We also believe that an online environment ought to be safe, secure, and ad-free. But what about the rest of it?
We believe that students ought to be trained to be ready for college when they are finished with The Good Curriculum. They should be ready emotionally. They should certainly be ready ideologically. They should understand what their worldview is. They should be able to defend it verbally and publicly. They should be able to defend it in writing. They should be systematic in their thinking. They should be able to use critical reasoning. Any curriculum that is not designed to achieve these goals is missing the boat.
The reason why the high school program in The Good Curriculum uses university professors and men with Ph.D. degrees is because we are committed to training students in the rigors of self-learning that are required in an upper-division college environment. They should walk into classrooms ready to compete in an upper-division major.
Here’s our position.
Students should begin writing weekly essays in the fourth grade. They should learn that this is required, and they should discipline themselves to get the work out on time. Parents should read these essays every week, and give the students encouragement. Parents should be able to see the improvement in their children’s writing, year by year.
There are no interactive video lessons in college. There is no hand-holding by professors in college. When a student goes to college, that student had better be ready to compete. It is sink or swim in college. Your children should be emotionally and intellectually ready for the college experience by age 17. They won’t achieve this by playing video games.
A curriculum had better teach them what the rigors of writing on a weekly basis are like. Then parents must make certain that they are able to do this work, year by year.

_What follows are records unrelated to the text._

(** * A shallow embedding of the sist2-python index accessor ([sist2/__init__.py])

    The module is a thin wrapper over a SQLite index file.  Tables are modelled
    as lists of rows in storage order, a query as a function of those lists,
    and a raised Python exception as the [Err] branch of [result]. *)

From Stdlib Require Import ZArith List Ascii String Bool Lia.
From Stdlib Require Import Sorting.Permutation Sorting.Sorted.
From Stdlib Require Import Numbers.DecimalString.
From Stdlib Require Import Floats.
Import ListNotations.
Open Scope Z_scope.
Open Scope string_scope.
Open Scope list_scope.
Set Warnings "-register-all".

(** ** Python values, exceptions and JSON *)

(** A raised Python exception, identified by its class name. *)
Record exc := PyExc { exc_name : string }.

Inductive result (A : Type) : Type :=
| Ok (a : A)
| Err (e : exc).
Arguments Ok {A} a.
Arguments Err {A} e.

Definition bind {A B} (m : result A) (k : A -> result B) : result B :=
  match m with Ok a => k a | Err e => Err e end.

Notation "x <- m ;; k" := (bind m (fun x => k))
  (at level 61, m at next level, right associativity).

(** A decoded JSON value (numbers of the attribute bag are integers). *)
Inductive json : Type :=
| JNull
| JBool (b : bool)
| JNum (z : Z)
| JStr (s : string)
| JArr (l : list json)
| JObj (kvs : list (string * json)).

(** [d[key]] on a decoded JSON value. *)
Definition py_getitem (j : json) (key : string) : result json :=
  match j with
  | JObj kvs =>
      match find (fun kv => String.eqb (fst kv) key) kvs with
      | Some (_, v) => Ok v
      | None => Err (PyExc "KeyError")
      end
  | _ => Err (PyExc "TypeError")
  end.

(** Python truthiness of a JSON value. *)
Definition py_truthy (j : json) : bool :=
  match j with
  | JNull => false
  | JBool b => b
  | JNum z => negb (Z.eqb z 0)
  | JStr s => negb (String.eqb s "")
  | JArr l => match l with [] => false | _ => true end
  | JObj kvs => match kvs with [] => false | _ => true end
  end.

(** [a + b] where both operands must be [str]. *)
Definition py_str_add (a b : json) : result json :=
  match a, b with
  | JStr x, JStr y => Ok (JStr (String.append x y))
  | _, _ => Err (PyExc "TypeError")
  end.

(** [posixpath.join(a, *p)]. *)
Fixpoint py_join (path : string) (p : list string) : string :=
  match p with
  | [] => path
  | b :: rest =>
      let path' :=
        if String.prefix "/" b then b
        else if String.eqb path "" then String.append path b
        else if String.eqb (substring (String.length path - 1) 1 path) "/"
        then String.append path b
        else String.append path (String.append "/" b) in
      py_join path' rest
  end.

Definition as_str (j : json) : result string :=
  match j with JStr s => Ok s | _ => Err (PyExc "TypeError") end.

(** ** The tables of the index file *)

Record descriptor := mkDescriptor {
  desc_id : string; version_major : Z; version_minor : Z; version_patch : Z;
  root : string; desc_name : string; rewrite_url : string; timestamp : Z }.

Record version := mkVersion { ver_id : Z; ver_date : Z }.

(** A row of [document]: id, version, mtime, size and the JSON text. *)
Record doc_row := mkRow {
  r_id : Z; r_version : Z; r_mtime : Z; r_size : Z; r_json_data : string }.

(** A SQL value.  [SJson j] is the TEXT that SQLite's JSON functions print
    for the array or object [j]; it is kept as the JSON it prints. *)
Inductive sqlval : Type :=
| SNull
| SInt (z : Z)
| SText (s : string)
| SJson (j : json)
| SBlob (b : list Z).

Record tag_row := mkTag { tag_id : Z; tag_value : sqlval }.

Record kv_row := mkKv { kv_key : string; kv_value : sqlval }.

(** The index file; [None] is a table that does not exist. *)
Record db := mkDb {
  t_descriptor : option (list descriptor);
  t_version : option (list version);
  t_document : option (list doc_row);
  t_tag : option (list tag_row);
  t_kv : option (list kv_row) }.

(** [Sist2Document]: the row plus the decoded bag and the derived paths. *)
Record sist2_document := mkDoc {
  doc_id : Z; doc_version : Z; doc_mtime : Z; doc_size : Z;
  doc_json_data : json; doc_rel_path : string; doc_path : string }.

(** [Sist2Index]: the committed file, the connection's view of it (with its
    uncommitted changes), the cursor position of [document_iter] and the
    snapshots read at open time. *)
Record sist2_index := mkIndex {
  file : db;
  conn : db;
  last_id : option Z;
  idx_descriptor : descriptor;
  idx_versions : list version }.

Definition no_such_table : exc := PyExc "OperationalError".
(** ** C8: backspace *)

(** Backspace, given the buffer lines, the line index [l] and the grapheme
    column [c], for a segmentation [graphemes] whose clusters are non-empty
    and concatenate back to the line:
    - with an active selection it returns what [delete_selection] returns;
    - with [c > 0] and line [l] holding at least [c] clusters, it removes
      cluster [c - 1] of that line and returns [DeleteText l (c - 1) g]
      with [g] the removed cluster ([c] being a [usize]);
    - with [c > 0] and line [l] missing or shorter than [c] clusters, it
      changes nothing and returns no operation;
    - with [c = 0] and [0 < l < length lines], when [MARGIN + prev_len as
      u16] fits in [u16], it appends line [l] to line [l - 1], removes line
      [l] and returns [DeleteLine l content prev_len] with [content] the old
      line [l] and [prev_len] the cluster count of the old line [l - 1];
      when that sum overflows [u16], it panics;
    - with [c = 0] and [l] at or past the end (and [l > 0]), it panics;
    - with [c = 0] and [l = 0], it changes nothing and returns no operation. *)
Theorem backspace_cases (graphemes : str -> list str)
  (Hcat : forall s, concat (graphemes s) = s)
  (Hne : forall s g, In g (graphemes s) -> g <> [])
  (delete_selection : list str -> option (list str * option Edit))
  (lines : list str) (l c : nat) :
  backspace graphemes true delete_selection lines l c = delete_selection lines /\
  (forall line, 0 < c -> (N.of_nat c <= usize_max)%N -> nth_error lines l = Some line ->
     c <= grapheme_len graphemes line ->
     exists l1 g l2, graphemes line = l1 ++ g :: l2 /\ length l1 = c - 1 /\
       backspace graphemes false delete_selection lines l c
       = Some (set_nth l (concat l1 ++ concat l2) lines,
               Some (DeleteText l (c - 1) g))) /\
  (0 < c ->
     (forall line, nth_error lines l = Some line -> grapheme_len graphemes line < c) ->
     backspace graphemes false delete_selection lines l c = Some (lines, None)) /\
  (c = 0 -> 0 < l < length lines ->
     (4 + as_u16 (grapheme_len graphemes (nth (l - 1) lines [])) <= 65535)%N ->
     backspace graphemes false delete_selection lines l c
     = Some (vec_remove l (set_nth (l - 1) (nth (l - 1) lines [] ++ nth l lines []) lines),
             Some (DeleteLine l (nth l lines [])
                     (grapheme_len graphemes (nth (l - 1) lines []))))) /\
  (c = 0 -> 0 < l < length lines ->
     (65535 < 4 + as_u16 (grapheme_len graphemes (nth (l - 1) lines [])))%N ->
     backspace graphemes false delete_selection lines l c = None) /\
  (c = 0 -> 0 < l -> length lines <= l ->
     backspace graphemes false delete_selection lines l c = None) /\
  (c = 0 -> l = 0 ->
     backspace graphemes false delete_selection lines l c = Some (lines, None)).
Proof.
  repeat split.
  - intros line Hc Hc' Hl Hlen.
    unfold grapheme_len in Hlen.
    destruct (nth_error (graphemes line) (c - 1)) as [g|] eqn:Eg;
      [|apply nth_error_None in Eg; lia].
    destruct (nth_error_split _ _ Eg) as (l1 & l2 & Hsplit & Hl1).
    exists l1, g, l2. split; [exact Hsplit|]. split; [exact Hl1|].
    unfold backspace. rewrite Hl.
    destruct (Nat.ltb_spec 0 c); [|lia].
    destruct (Nat.leb_spec c (grapheme_len graphemes line)); [|unfold grapheme_len in *; lia].
    rewrite (remove_grapheme_at_inside graphemes Hcat Hne line _ l1 g l2 Hsplit);
      [reflexivity | rewrite Nat2N.id; exact Hl1 | lia].
  - intros Hc Hshort. unfold backspace.
    destruct (Nat.ltb_spec 0 c); [|lia].
    destruct (nth_error lines l) as [line|] eqn:El; [|reflexivity].
    specialize (Hshort line eq_refl).
    destruct (Nat.leb_spec c (grapheme_len graphemes line)); [lia|reflexivity].
  - intros -> [Hl Hlen] Hu. unfold backspace.
    destruct (Nat.ltb_spec 0 l); [|lia].
    rewrite (nth_error_nth' lines [] (n := l - 1)) by lia.
    rewrite (nth_error_nth' lines [] (n := l)) by lia.
    cbv zeta. unfold u16_add. rewrite (proj2 (N.leb_le _ _) Hu). reflexivity.
  - intros -> [Hl Hlen] Hu. unfold backspace.
    destruct (Nat.ltb_spec 0 l); [|lia].
    rewrite (nth_error_nth' lines [] (n := l - 1)) by lia.
    rewrite (nth_error_nth' lines [] (n := l)) by lia.
    cbv zeta. unfold u16_add. rewrite (proj2 (N.leb_gt _ _) Hu). reflexivity.
  - intros -> Hl Hlen. unfold backspace.
    destruct (Nat.ltb_spec 0 l); [|lia].
    assert (E : nth_error lines l = None) by (apply nth_error_None; exact Hlen).
    rewrite E. destruct (nth_error lines (l - 1)); reflexivity.
  - intros -> ->. reflexivity.
Qed.
(** * DiaBeatIt: the frontend's decision logic and the health-metrics contract

    A shallow embedding of the logic of the React frontend (ProfileForm.jsx,
    MealPlan.jsx, services/api.js, App.jsx, utils/constants.js) and of the
    contract of the backend's HealthMetricsCalculator.

    Conventions.  A JavaScript number is an exact rational [Q]: the rounding
    of doubles is not modelled.  A JavaScript string is a [string], byte by
    byte.  An object used as a dictionary is a [gmap]; a JSON value of
    unknown shape is a [Js.value].  A callback that writes React state or
    mutates its argument returns the new value. *)

From Stdlib Require Import ZArith QArith Qround Bool List Lia Lqa.
From Stdlib Require Import Ascii String.
From stdpp Require Import gmap strings.

Local Open Scope Z_scope.

(** ** JavaScript primitives used by the components *)

Module Js.

(** [Math.round x]: the nearest integer, a tie going up. *)
Definition Math_round (x : Q) : Z := Qfloor (x + (1 # 2))%Q.

(** [x <= y] and [x < y] on numbers, as booleans. *)
Definition le (x y : Q) : bool := Qle_bool x y.
Definition lt (x y : Q) : bool := negb (Qle_bool y x).
Definition gt (x y : Q) : bool := lt y x.

(** The values a JSON document, a missing property or a piece of React
    state can hold.  An array is an object whose keys are its indices: for
    [typeof], truthiness and property access the two behave alike. *)
#[warnings="-register-all"]
Inductive value : Type :=
| Undefined
| Null
| Bool (b : bool)
| Num (q : Q)
| Str (s : string)
| Obj (fields : list (string * value)).

(** ToBoolean. *)
Definition truthy (v : value) : bool :=
  match v with
  | Undefined | Null => false
  | Bool b => b
  | Num q => negb (Qeq_bool q 0)
  | Str s => negb (String.eqb s "")
  | Obj _ => true
  end.

(** [a || b] *)
Definition or (a b : value) : value := if truthy a then a else b.

(** [typeof v === 'object'] *)
Definition typeof_object (v : value) : bool :=
  match v with Null | Obj _ => true | _ => false end.

Fixpoint assoc (k : string) (fields : list (string * value)) : value :=
  match fields with
  | [] => Undefined
  | (k', v) :: rest => if String.eqb k k' then v else assoc k rest
  end.

Fixpoint assoc_set (k : string) (v : value) (fields : list (string * value))
  : list (string * value) :=
  match fields with
  | [] => [(k, v)]
  | (k', v') :: rest =>
      if String.eqb k k' then (k, v) :: rest else (k', v') :: assoc_set k v rest
  end.

(** [v?.k]: [undefined] on [null]/[undefined], and on a primitive, which
    has no own property of the names read here. *)
Definition get (v : value) (k : string) : value :=
  match v with
  | Obj fields => assoc k fields
  | _ => Undefined
  end.

(** [v.k = x] on an object.  ([null] is an object for [typeof] but has no
    properties; the one assignment modelled here is never reached with it.) *)
Definition set (v : value) (k : string) (x : value) : value :=
  match v with
  | Obj fields => Obj (assoc_set k x fields)
  | _ => v
  end.

(** [v === n] against a numeric literal: no coercion. *)
Definition strict_eq_num (v : value) (n : Q) : bool :=
  match v with Num q => Qeq_bool q n | _ => false end.

(** [String.prototype.toLowerCase] on the ASCII letters; the other bytes
    are kept. *)
Definition lower_ascii (c : ascii) : ascii :=
  let n := nat_of_ascii c in
  if ((65 <=? n) && (n <=? 90))%nat then ascii_of_nat (n + 32) else c.

Fixpoint toLowerCase (s : string) : string :=
  match s with
  | EmptyString => EmptyString
  | String c rest => String (lower_ascii c) (toLowerCase rest)
  end.

(** [hay.includes(needle)] *)
Fixpoint includes (hay needle : string) : bool :=
  String.prefix needle hay
  || match hay with
     | EmptyString => false
     | String _ rest => includes rest needle
     end.

End Js.

(** ** utils/constants.js *)

Module Constants.

(** The profile object the form edits and submits. *)
Record Profile : Type := mkProfile {
  height_cm : Z;
  weight_kg : Z;
  activity_level : Z;
  exercise_freq_per_week : Z;
  diabetic_type : string
}.

Definition DEFAULT_PROFILE : Profile :=
  {| height_cm := 170;
     weight_kg := 70;
     activity_level := 2;
     exercise_freq_per_week := 2;
     diabetic_type := "type2" |}.

Record MealType : Type := mkMealType { key : string; label : string }.

Definition MEAL_TYPES : list MealType :=
  [ mkMealType "breakfast" "Breakfast";
    mkMealType "lunch" "Lunch";
    mkMealType "dinner" "Dinner";
    mkMealType "snacks" "Snacks" ].

End Constants.

(** ** components/ProfileForm.jsx *)

Module ProfileForm.
Import Constants.

(** The value of an [<input type="number">]: the empty string, or the text
    of a number. *)
Inductive field : Type :=
| Blank
| Entered (q : Q).

(** [!f]: only the empty string is falsy (the text "0" is truthy). *)
Definition is_blank (f : field) : bool :=
  match f with Blank => true | Entered _ => false end.

(** [Number(f)], also the coercion [<] and [>] apply to the text. *)
Definition Number (f : field) : Q :=
  match f with Blank => 0 | Entered q => q end.

Record Errors : Type := mkErrors {
  height : option string;
  weight : option string
}.

Definition newErrors (heightFt weightLbs : field) : Errors :=
  {| height :=
       if is_blank heightFt || Js.lt (Number heightFt) 3 || Js.gt (Number heightFt) 8
       then Some "Please enter a valid height" else None;
     weight :=
       if is_blank weightLbs || Js.lt (Number weightLbs) 50 || Js.gt (Number weightLbs) 700
       then Some "Please enter a valid weight" else None |}.

(** [Object.keys(newErrors).length === 0] *)
Definition no_keys (e : Errors) : bool :=
  match height e, weight e with
  | None, None => true
  | _, _ => false
  end.

(** [validate]: the inches field is not looked at. *)
Definition validate (heightFt heightIn weightLbs : field) : bool :=
  no_keys (newErrors heightFt weightLbs).

(** [handleSubmit]: [Some p] when [onSubmit p] is called, [None] when the
    form only shows its errors. *)
Definition handleSubmit (profile : Profile) (heightFt heightIn weightLbs : field)
  : option Profile :=
  if validate heightFt heightIn weightLbs then
    let totalInches :=
      (Number heightFt * 12 + (if is_blank heightIn then 0 else Number heightIn))%Q in
    let heightCm := Js.Math_round (totalInches * (254 # 100))%Q in
    let weightKg := Js.Math_round (Number weightLbs / (220462 # 100000))%Q in
    Some {| height_cm := heightCm;
            weight_kg := weightKg;
            activity_level := activity_level profile;
            exercise_freq_per_week := exercise_freq_per_week profile;
            diabetic_type := diabetic_type profile |}
  else None.

End ProfileForm.

(** ** components/MealPlan.jsx *)

Module MealPlan.
Import Constants.
(** Membership in a concatenation. *)
Lemma elem_of_concat_lists {A} (x : A) (ls : list (list A)) :
  x ∈ concat ls ↔ ∃ l, x ∈ l ∧ l ∈ ls.
Proof.
  induction ls as [|l ls IH]; simpl.
  - split; [by intros ?%elem_of_nil | by intros (? & _ & ?%elem_of_nil)].
  - rewrite elem_of_app, IH. split.
    + intros [H | (l' & ? & ?)]; [exists l; split; [done | left] |].
      exists l'. split; [done | by right].
    + intros (l' & Hx & Hl). apply elem_of_cons in Hl as [-> | Hl]; [by left|].
      right. eauto.
Qed.

Lemma Forall_concat_lists {A} (P : A → Prop) (ls : list (list A)) :
  Forall (Forall P) ls → Forall P (concat ls).
Proof.
  induction 1 as [|l ls Hl _ IH]; simpl; [constructor|].
  apply Forall_app. by split.
Qed.

(** * The traversal driver, [decode] in [gouda/scripts/decode_barcodes.py] *)
Module Driver.

(** What a strategy returns, and what a sink receives: [None], or a
    two-element sequence [[strategy, barcodes]]. *)
Inductive PyResult :=
| PyNone
| PySeq (strategy : option string) (barcodes : list Barcode).

(** Python's truth value of a result: [None] is false, a sequence is
    true when it has elements, and a two-element sequence has. *)
Definition truthy (r : PyResult) : bool :=
  match r with
  | PyNone => false
  | PySeq _ _ => true
  end.

#[local] Set Warnings "-register-all".
#[local] Unset Elimination Schemes.
(** The directory tree as the run finds it, by what [p.is_dir()]
    does: it returns false ([File]: a file, or anything that is not a
    directory), it returns true ([Dir]: a directory, whose [iterdir()]
    lists its children or raises), or it raises ([NoStat]: [pathlib]
    passes on every error of [stat] other than a missing or looping
    path, such as a parent directory that may not be searched). *)
Inductive Entry :=
| File (p : Path)
| Dir (p : Path) (iterdir : Res (list Entry))
| NoStat (p : Path) (ex : Exn).
#[local] Set Elimination Schemes.

(** Induction on a tree, with the property available for every child
    of a listed directory. *)
Section EntryInduction.
Variable P : Entry → Prop.
Hypothesis Hfile : ∀ p, P (File p).
Hypothesis Hunlisted : ∀ p ex, P (Dir p (Raise ex)).
Hypothesis Hlisted : ∀ p children, Forall P children → P (Dir p (Ok children)).
Hypothesis Hnostat : ∀ p ex, P (NoStat p ex).

Fixpoint Entry_ind (e : Entry) : P e :=
  match e with
  | File p => Hfile p
  | Dir p (Raise ex) => Hunlisted p ex
  | Dir p (Ok children) =>
      Hlisted p children
        ((fix all (l : list Entry) : Forall P l :=
            match l with
            | [] => @List.Forall_nil _ P
            | c :: l' => @List.Forall_cons _ P c l' (Entry_ind c) (all l')
            end) children)
  | NoStat p ex => Hnostat p ex
  end.
End EntryInduction.

Definition entry_path (e : Entry) : Path :=
  match e with File p => p | Dir p _ => p | NoStat p _ => p end.

(** What the driver does that an observer sees: the calls of
    [visitor.result(p, result)], by position of the visitor in
    [visitors], and the lines [Error processing [p]]. *)
Inductive Event :=
| EvResult (i : nat) (p : Path) (r : PyResult)
| EvError (p : Path) (e : Exn).

Section Decode.
(** [W] is everything the collaborators can read and change: disk,
    console, and the private state of engine, strategies and sinks. *)
Context {W Image Engine : Type}.

Record State := mkState { world : W; trace : list Event }.

Definition Strategy := Image → Engine → M W PyResult.
Definition Visitor := Path → PyResult → M W unit.

Variable read_image : Path → bool → M W (option Image).

Definition lift {A} (m : M W A) : M State A := λ s,
  let '(r, w) := m (world s) in (r, {| world := w; trace := trace s |}).

Definition emit (ev : Event) : M State unit := λ s,
  (Ok tt, {| world := world s; trace := trace s ++ [ev] |}).

Variable strategies : list Strategy.
Variable engine : Engine.
Variable visitors : list Visitor.
Variable read_greyscale : bool.

(** Lines 43-50: [for strategy in strategies: ... else: ...]. *)
Fixpoint strategy_loop (ss : list Strategy) (img : Image) : M W PyResult :=
  match ss with
  | [] => mret (PySeq None [])
  | strategy :: ss' =>
      result ← strategy img engine;
      if truthy result then mret result else strategy_loop ss' img
  end.

(** [for visitor in visitors: visitor.result(p, result)]; [i] is the
    position of the first visitor of [vs] in [visitors]. *)
Fixpoint call_visitors (i : nat) (vs : list Visitor) (p : Path)
    (result : PyResult) : M State unit :=
  match vs with
  | [] => mret tt
  | visitor :: vs' =>
      _ ← emit (EvResult i p result);
      _ ← lift (visitor p result);
      call_visitors (S i) vs' p result
  end.
(* ===== verification/Db.v ===== *)
(** The rows of the SQLite tables the liveness, change and notification
    components share (src/internal/db/models.go), and the canonical text form
    of timestamps.

    Go times are nanoseconds since the epoch ([Z]).  Columns written through
    [DBTime] hold RFC3339 UTC text with second precision, whose lexicographic
    order on four-digit years is the order of the seconds: such a column is a
    number of seconds.  A nullable column is an [option]. *)

From S2P Require Import Prelude Float64.

Open Scope Z_scope.

Definition nanos_per_second : Z := 1000000000.
Definition minute : Z := 60 * nanos_per_second.

(** [scannerv2.DBTime]: formatting in UTC with second precision truncates. *)
Definition DBTime (t : Z) : Z := t / nanos_per_second.

(** [time.Parse(time.RFC3339, s)] of a stored column. *)
Definition parse_db_time (s : Z) : Z := s * nanos_per_second.

(** [time.Time.Format(time.RFC3339)] of a UTC time.  The civil date of a day
    number (days since 1970-01-01), with years counted from March. *)
Definition civil_of_days (days : Z) : Z * Z * Z :=
  let z := days + 719468 in
  let era := z / 146097 in
  let doe := z - era * 146097 in
  let yoe := (doe - doe / 1460 + doe / 36524 - doe / 146096) / 365 in
  let doy := doe - (365 * yoe + yoe / 4 - yoe / 100) in
  let mp := (5 * doy + 2) / 153 in
  let d := doy - (153 * mp + 2) / 5 + 1 in
  let m := if mp <? 10 then mp + 3 else mp - 9 in
  (yoe + era * 400 + (if m <=? 2 then 1 else 0), m, d).

(** A number padded with zeros to two or four digits. *)
Definition pad2 (n : Z) : string := if n <? 10 then "0" +:+ itoa n else itoa n.
Definition pad4 (n : Z) : string :=
  if n <? 10 then "000" +:+ itoa n else if n <? 100 then "00" +:+ itoa n
  else if n <? 1000 then "0" +:+ itoa n else itoa n.

Definition format_RFC3339 (t : Z) : string :=
  let secs := t / nanos_per_second in
  let days := secs / 86400 in
  let s := secs - days * 86400 in
  let '(y, m, d) := civil_of_days days in
  pad4 y +:+ "-" +:+ pad2 m +:+ "-" +:+ pad2 d +:+ "T" +:+
  pad2 (s / 3600) +:+ ":" +:+ pad2 ((s / 60) - (s / 3600) * 60) +:+ ":" +:+ pad2 (s - (s / 60) * 60) +:+ "Z".

Example format_RFC3339_leap : format_RFC3339 (1709210096 * nanos_per_second) = "2024-02-29T12:34:56Z".
Proof. vm_compute. reflexivity. Qed.

Lemma DBTime_mono a b : a ≤ b → DBTime a ≤ DBTime b.
Proof. intros. unfold DBTime. apply Z.div_le_mono; unfold nanos_per_second; lia. Qed.

(** Rounding to whole seconds never makes a stored time later than the
    instant it was taken from, nor a full second earlier. *)
Lemma DBTime_round t : parse_db_time (DBTime t) ≤ t < parse_db_time (DBTime t) + nanos_per_second.
Proof.
  unfold parse_db_time, DBTime, nanos_per_second.
  pose proof (Z.div_mod t 1000000000 ltac:(lia)).
  pose proof (Z.mod_pos_bound t 1000000000 ltac:(lia)). lia.
Qed.

(** The columns of [devices] that the modelled components read or write. *)
Record Device := mkDevice {
  dev_ID : Z;
  dev_DeviceUuid : string;
  dev_Name : string;
  dev_Type : string;
  dev_Brand : string;
  dev_Model : string;
  dev_Status : string;
  dev_IpAddress : string;
  dev_MacAddress : string;
  dev_ScanSource : string;
  dev_OpenPorts : string;
  dev_DetectedServices : string;
  dev_PrometheusUrl : string;
  dev_NodeExporterUrl : string;
  dev_ScanAttributes : string;
  dev_NetworkID : option Z;
  dev_LastSeen : option Z;
  dev_LastScannedAt : option Z;
  dev_OfflineSince : option Z;
  dev_UpdatedAt : Z
}.

#[export] Instance Device_eq_dec : EqDecision Device.
Proof. solve_decision. Defined.

Record ChangeLog := mkChangeLog {
  cl_ID : Z;
  cl_AgentID : option string;
  cl_NetworkID : option Z;
  cl_ChangeType : string;
  cl_EntityType : string;
  cl_EntityID : option Z;
  cl_BeforeData : option string;
  cl_AfterData : option string;
  cl_DetectedAt : Z
}.

#[export] Instance ChangeLog_eq_dec : EqDecision ChangeLog.
Proof. solve_decision. Defined.

Record ScanSnapshot := mkScanSnapshot {
  ss_ID : Z;
  ss_NetworkID : Z;
  ss_TaskID : option Z;
  ss_Ip : string;
  ss_Mac : string;
  ss_DeviceUuid : string;
  ss_MissCount : Z;
  ss_LastSeenAt : Z;
  ss_FlapCount : Z;
  ss_LastFlapAt : option Z
}.

#[export] Instance ScanSnapshot_eq_dec : EqDecision ScanSnapshot.
Proof. solve_decision. Defined.

Record Network := mkNetwork {
  net_ID : Z;
  net_Name : string;
  net_Cidr : option string;
  net_AgentID : option string
}.

Record NotificationRule := mkRule {
  rule_ID : Z;
  rule_Name : string;
  rule_EventType : string;
  rule_ScopeType : string;
  rule_ScopeNetworkID : option Z;
  rule_ScopeDeviceUuid : string;
  rule_ChannelID : Z;
  rule_CooldownMinutes : Z;
  rule_Enabled : Z
}.

Record NotificationChannel := mkChannel {
  ch_ID : Z;
  ch_Name : string;
  ch_Type : string;
  ch_Config : string;
  ch_Enabled : Z
}.

(** A probe target; the time of the last run is in seconds, [None] is the empty
    column of a target that never ran. *)
Record ProbeTarget := mkProbeTarget {
  pt_ID : Z;
  pt_Name : string;
  pt_Module : string;
  pt_Target : string;
  pt_IntervalSeconds : Z;
  pt_TimeoutSeconds : Z;
  pt_Enabled : Z;
  pt_Notes : string;
  pt_LastRunAt : option Z;
  pt_LastStatus : string;
  pt_LastLatencyMs : f64;
  pt_LastError : string;
  pt_Vantage : string;
  pt_Options : string;
  pt_DeviceID : option Z;
  pt_Source : string
}.

(** One row of the result series; agents send the time as text. *)
Record ProbeResult := mkProbeResult {
  pr_ID : Z;
  pr_TargetID : Z;
  pr_Status : string;
  pr_LatencyMs : f64;
  pr_StatusCode : Z;
  pr_ErrorMessage : string;
  pr_TlsVersion : string;
  pr_CertNotAfter : string;
  pr_CertTrusted : Z;
  pr_CheckedAt : string;
  pr_Vantage : string
}.

Record NotificationLog := mkNotificationLog {
  nl_RuleID : option Z;
  nl_ChannelID : option Z;
  nl_Status : string;
  nl_Payload : string;
  nl_ErrorMessage : string
}.

Record HeartbeatConfig := mkHbConfig {
  hc_ID : Z;
  hc_DeviceID : Z;
  hc_Method : string;
  hc_Target : string;
  hc_IntervalSeconds : Z;
  hc_TimeoutSeconds : Z;
  hc_SnmpCommunity : string;
  hc_SnmpOid : string;
  hc_Enabled : Z
}.

Record AgentCommand := mkAgentCommand {
  ac_ID : Z;
  ac_AgentID : string;
  ac_Command : string;
  ac_Payload : string;
  ac_Status : string;
  ac_CreatedAt : Z;
  ac_AcknowledgedAt : option Z;
  ac_Result : option string
}.

#[export] Instance AgentCommand_eq_dec : EqDecision AgentCommand.
Proof. solve_decision. Defined.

By the time a student has taken all the courses in The Good Curriculum, he or she has learned to take lecture notes, write weekly essays, analyze new material, and write term papers that are suitable for upper-division college work.
The basis of academic success is not the ability to know how to play a lesson disguised as a video game. If a child becomes dependent on video games and interactive computer programs to learn new material, that child will be in serious trouble when he or she goes off to college. There is none of this at the collegiate level. Professors lecture. They assign term papers. They give written examinations with the purpose of equipping the students the basics of success in business and the professions.
Life is not a series of video games. Education had better not be a series of video games. Education is not fun and games. It is hard work. Students must learn this at some point. We recommend earlier rather than later.